Verbal and non-verbal responses communicate overt disrespect, or negative regard, declaring the other person’s feelings and experiences unworthy of consideration.  The helper may make herself/himself the focus of the evaluation, actively disapprove of behaviour, impose her/his own values or beliefs, dominate the conversation, challenge the accuracy of the other’s perception, or depreciate the worth of the other by communicating that she/he is incapable of acting constructively or functioning appropriately on her/his own.

Level 2.0

The helper communicates little respect for the feelings, potentials, or experiences of the other person. She/he may ignore what the other says, respond in a casual, passive, or mechanical manner, and withhold herself/himself from involvement. She/he may decline to enter into a relationship or display a lack of concern or interest.

Level 3.0

The helper communicates a positive concern and respect for the other person’s feelings and her/his ability to act constructively and express herself/himself. The counsellor suspends her/his own judgement of the other and communicates an openness or willingness to enter into a relationship.

Level 4.0

The helper affirms the worth and value of the other person by her/his efforts to understand and by her/his communication of very deep respect, concern and care.  She/he is open and willing to invest herself/himself enough to risk receiving potentially hurtful feedback in order to further the relationship.
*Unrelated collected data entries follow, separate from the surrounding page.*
(** A request whose input has numbers for coordinates keeps every row one
    the response can carry. *)
Lemma complete_perform (r : Request) (t : Table) :
  request_storable r = true ->
  forallb complete t = true -> forallb complete (store_after (perform r t)) = true.
Proof.
  intros Hr H. destruct r as [a|skip limit|i|i a|i]; cbn [perform request_storable] in *;
    rewrite ?Create_store, ?List_store, ?Get_store, ?Update_store, ?Delete_store;
    try done.
  - rewrite forallb_app, H. cbn [forallb]. by rewrite complete_stored_row.
  - destruct (in_int64 i); [|done]. destruct (sql_select_by_id i t); [|done].
    unfold sql_update. apply forallb_forall. intros y Hy.
    apply list_elem_of_In, list_elem_of_fmap in Hy as (x & -> & Hx).
    destruct (has_id i x); [by apply complete_stored_row|].
    rewrite forallb_forall in H. by apply H, list_elem_of_In.
Qed.

Lemma well_formed_perform (r : Request) (t : Table) :
  request_storable r = true ->
  well_formed t = true -> well_formed (store_after (perform r t)) = true.
Proof.
  unfold well_formed. intros Hr H. apply andb_true_iff in H as [Hinc Hall].
  by rewrite ids_ascending_perform, complete_perform.
Qed.

Lemma well_formed_run (reqs : list Request) :
  forallb request_storable reqs = true ->
  forall t, well_formed t = true -> well_formed (run reqs t) = true.
Proof.
  induction reqs as [|r reqs IH]; intros Hall t H; [done|].
  cbn in Hall. apply andb_true_iff in Hall as [Hr Hall].
  apply (IH Hall). by apply well_formed_perform.
Qed.

Lemma well_formed_page (skip limit : Z) (t : Table) :
  well_formed t = true -> well_formed (sql_select_page skip limit t) = true.
Proof.
  assert (forall n (l : Table), well_formed l = true -> well_formed (take n l) = true) as Htake.
  { intros n l H. unfold well_formed, ids_ascending in *.
    apply andb_true_iff in H as [Hinc Hall]. apply andb_true_iff. split.
    - rewrite fmap_take. by apply increasing_from_take.
    - apply forallb_forall. intros y Hy. rewrite forallb_forall in Hall.
      apply Hall. apply list_elem_of_In. apply list_elem_of_In in Hy.
      by eapply (subseteq_take n l). }
  assert (forall n (l : Table), well_formed l = true -> well_formed (drop n l) = true) as Hdrop.
  { intros n l H. unfold well_formed, ids_ascending in *.
    apply andb_true_iff in H as [Hinc Hall]. apply andb_true_iff. split.
    - rewrite fmap_drop. by apply increasing_from_drop.
    - apply forallb_forall. intros y Hy. rewrite forallb_forall in Hall.
      apply Hall. apply list_elem_of_In. apply list_elem_of_In in Hy.
      by eapply (subseteq_drop n l). }
  intros H. unfold sql_select_page, sql_limit, sql_offset.
  destruct (skip <? 0), (limit <? 0); auto.
Qed.

Lemma well_formed_render (t : Table) :
  forallb complete t = true ->
  exists rs, from_orm_all t = Some rs /\ AddressResponse.id <$> rs = rowid <$> t.
Proof.
  induction t as [|row t IH]; intros H; [by exists []|].
  cbn in H. apply andb_true_iff in H as [Hrow Ht].
  destruct (IH Ht) as (rs & Hrs & Hids). unfold complete in Hrow.
  destruct (AddressResponse.render row) as [r|] eqn:Er; [|done].
  exists (r :: rs). cbn [from_orm_all]. rewrite Er, Hrs. split; [done|].
  rewrite !fmap_cons, Hids. f_equal. unfold rowid. by rewrite (render_id _ _ Er).
Qed.

Lemma ascending_nonpositive (address_id : Z) (t : Table) :
  ids_ascending t = true -> address_id <= 0 -> stored address_id t = false.
Proof.
  intros Hinc Hle. destruct (stored address_id t) eqn:E; [|done].
  apply existsb_exists in E as (r & Hr & Hid). apply has_id_rowid in Hid.
  apply list_elem_of_In in Hr.
  assert (rowid r ∈ rowid <$> t) as Hin by (apply list_elem_of_fmap; eauto).
  pose proof (increasing_from_above _ 0 _ Hinc Hin). lia.
Qed.

(** A request whose input, if it has one, has numbers for coordinates keeps
    the shape of a store with room for one more identifier: from a store
    with positive identifiers in ascending scan order and rows the response
    can carry, it leaves such a store, in which no two rows share an
    identifier. *)
Theorem requests_keep_shape (r : Request) (t : Table) :
  well_formed t = true ->
  request_storable r = true ->
  in_int64 (next_rowid t) = true ->
  well_formed (store_after (perform r t)) = true /\
  NoDup (rowid <$> store_after (perform r t)).
Proof.
  intros H Hr _. pose proof (well_formed_perform r t Hr H) as H'. split; [done|].
  unfold well_formed in H'. apply andb_true_iff in H' as [Hinc _].
  by eapply increasing_from_NoDup.
Qed.

Lemma requests_keep_shape_witness :
  well_formed (store_after (perform (DoUpdate 1 Annex) two_records)) = true /\
  NoDup (rowid <$> store_after (perform (DoUpdate 1 Annex) two_records)).
Proof.
  apply (requests_keep_shape (DoUpdate 1 Annex) two_records); reflexivity.
Defined.

(** In a store built from the empty one by requests whose inputs have
    numbers for coordinates, [List] does not fail to serialise: for every
    skip and limit in the signed 64-bit range, negative ones too, it answers
    200, and its records come in strictly ascending order of identifier,
    all positive and no two alike. *)
Theorem built_store_lists_in_id_order (reqs : list Request) (skip limit : Z) :
  forallb request_storable reqs = true ->
  in_int64 skip = true ->
  in_int64 limit = true ->
  exists rs,
    (List skip limit (run reqs [])).1 = mkResponse 200 (Body_addresses rs) /\
    increasing_from 0 (AddressResponse.id <$> rs) = true /\
    NoDup (AddressResponse.id <$> rs).
Proof.
  intros Hreqs Hs Hl.
  pose proof (well_formed_page skip limit _ (well_formed_run reqs Hreqs [] eq_refl)) as H.
  unfold well_formed in H. apply andb_true_iff in H as [Hinc Hall].
  destruct (well_formed_render _ Hall) as (rs & Hrs & Hids).
  exists rs. rewrite (List_run _ _ _ Hs Hl). cbn [fst]. unfold page_response.
  rewrite Hrs, Hids. split; [done|]. split; [done|].
  by eapply increasing_from_NoDup.
Qed.

Lemma built_store_lists_in_id_order_witness :
  exists rs,
    (List (-1) 5 (run [DoCreate HQ; DoUpdate 1 Equator; DoCreate Annex] [])).1
    = mkResponse 200 (Body_addresses rs) /\
    increasing_from 0 (AddressResponse.id <$> rs) = true /\
    NoDup (AddressResponse.id <$> rs).
Proof.
  apply (built_store_lists_in_id_order
           [DoCreate HQ; DoUpdate 1 Equator; DoCreate Annex] (-1) 5); reflexivity.
Defined.

(** In a store built from the empty one, no record has identifier zero or
    a negative one: [Get], [Update] and [Delete] of such an identifier, when
    it is in the signed 64-bit range, answer 404. *)
Theorem nonpositive_id_not_found (reqs : list Request) (address_id : Z)
        (a : AddressCreate.t) :
  - 2 ^ 63 <= address_id <= 0 ->
  (Get address_id (run reqs [])).1 = not_found /\
  (Update address_id a (run reqs [])).1 = not_found /\
  (Delete address_id (run reqs [])).1 = not_found.
Proof.
  intros Hle.
  assert (in_int64 address_id = true) as Hr by (apply in_int64_spec; lia).
  pose proof (absent_select _ _
                (ascending_nonpositive address_id _
                   (ids_ascending_run reqs [] eq_refl) (proj2 Hle))) as Hout.
  by rewrite (Get_missing _ _ Hr Hout), (Update_missing _ a _ Hr Hout),
    (Delete_missing _ _ Hr Hout).
Qed.

Lemma nonpositive_id_not_found_witness :
  (Get 0 (run [DoCreate HQ; DoCreate Annex] [])).1 = not_found /\
  (Update 0 HQ (run [DoCreate HQ; DoCreate Annex] [])).1 = not_found /\
  (Delete 0 (run [DoCreate HQ; DoCreate Annex] [])).1 = not_found.
Proof. apply (nonpositive_id_not_found [DoCreate HQ; DoCreate Annex] 0 HQ). lia. Defined.

(** ** Creation order and identifiers *)





(** ** Pages *)

Lemma from_orm_all_length (t : Table) :
  forall rs, from_orm_all t = Some rs -> length rs = length t.
Proof.
  induction t as [|row t IH]; intros rs H.
  - by injection H as <-.
  - cbn in H. destruct (AddressResponse.render row); [|done].
    destruct (from_orm_all t) as [rs'|]; [|done]. injection H as <-.
    cbn. by rewrite (IH rs').
Qed.

(** With a limit that is not negative, [List] never answers with more than
    [limit] records, whatever the skip, negative or not, and whatever the
    store holds. *)
Theorem list_never_exceeds_limit (skip limit : Z) (t : Table) :
  0 <= limit ->
  (length (records (List skip limit t).1) <= Z.to_nat limit)%nat.
Proof.
  intros Hlimit. destruct (in_int64 skip && in_int64 limit) eqn:E.
  - apply andb_true_iff in E as [Hs Hl]. rewrite (List_run _ _ _ Hs Hl).
    cbn [fst]. unfold page_response, records.
    destruct (from_orm_all (sql_select_page skip limit t)) as [rs|] eqn:Ers;
      cbn [body server_error length]; [|lia].
    rewrite (from_orm_all_length _ _ Ers). unfold sql_select_page, sql_limit.
    destruct (Z.ltb_spec limit 0); [lia|]. rewrite length_take. lia.
  - rewrite (List_overflow _ _ _ E). cbn. lia.
Qed.

Lemma list_never_exceeds_limit_witness :
  (length (records (List (-2) 3 eleven).1) <= Z.to_nat 3)%nat.
Proof. apply (list_never_exceeds_limit (-2) 3 eleven). lia. Defined.

(** A skip at or past the end of the store is no error: for a skip and a
    limit in the signed 64-bit range the answer is 200 with an empty list. *)
Theorem list_past_the_end_is_empty (skip limit : Z) (t : Table) :
  0 <= skip ->
  in_int64 skip = true ->
  in_int64 limit = true ->
  (length t <= Z.to_nat skip)%nat ->
  (List skip limit t).1 = mkResponse 200 (Body_addresses []).
Proof.
  intros Hskip Hs Hl Hlen. rewrite (List_run _ _ _ Hs Hl). cbn [fst].
  unfold page_response, sql_select_page, sql_limit, sql_offset.
  destruct (Z.ltb_spec skip 0); [lia|]. rewrite drop_ge by done.
  rewrite take_nil. by destruct (limit <? 0).
Qed.

Lemma list_past_the_end_is_empty_witness :
  (List 11 10 eleven).1 = mkResponse 200 (Body_addresses []).
Proof.
  apply (list_past_the_end_is_empty 11 10 eleven);
    [lia | reflexivity | reflexivity | vm_compute; lia].
Defined.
Her/his responses enable the other person to feel valued as an individual and free to be herself/himself.

Level 5.0

The helper communicates the very deepest respect for the other person’s worth, value and potential as a separate individual who is free to be her/himself. She/he communicates her/his caring for, valuing, and appreciation of the other as a unique person.  After the relationship is well established, respect may entail challenging the other person to achieve her/his goals and take responsibility for her/himself. Expectations and personal reactions such as disappointment and irritation may be expressed provided they are couched in goodwill and helpful intent. Encouragement and praise may also be shared.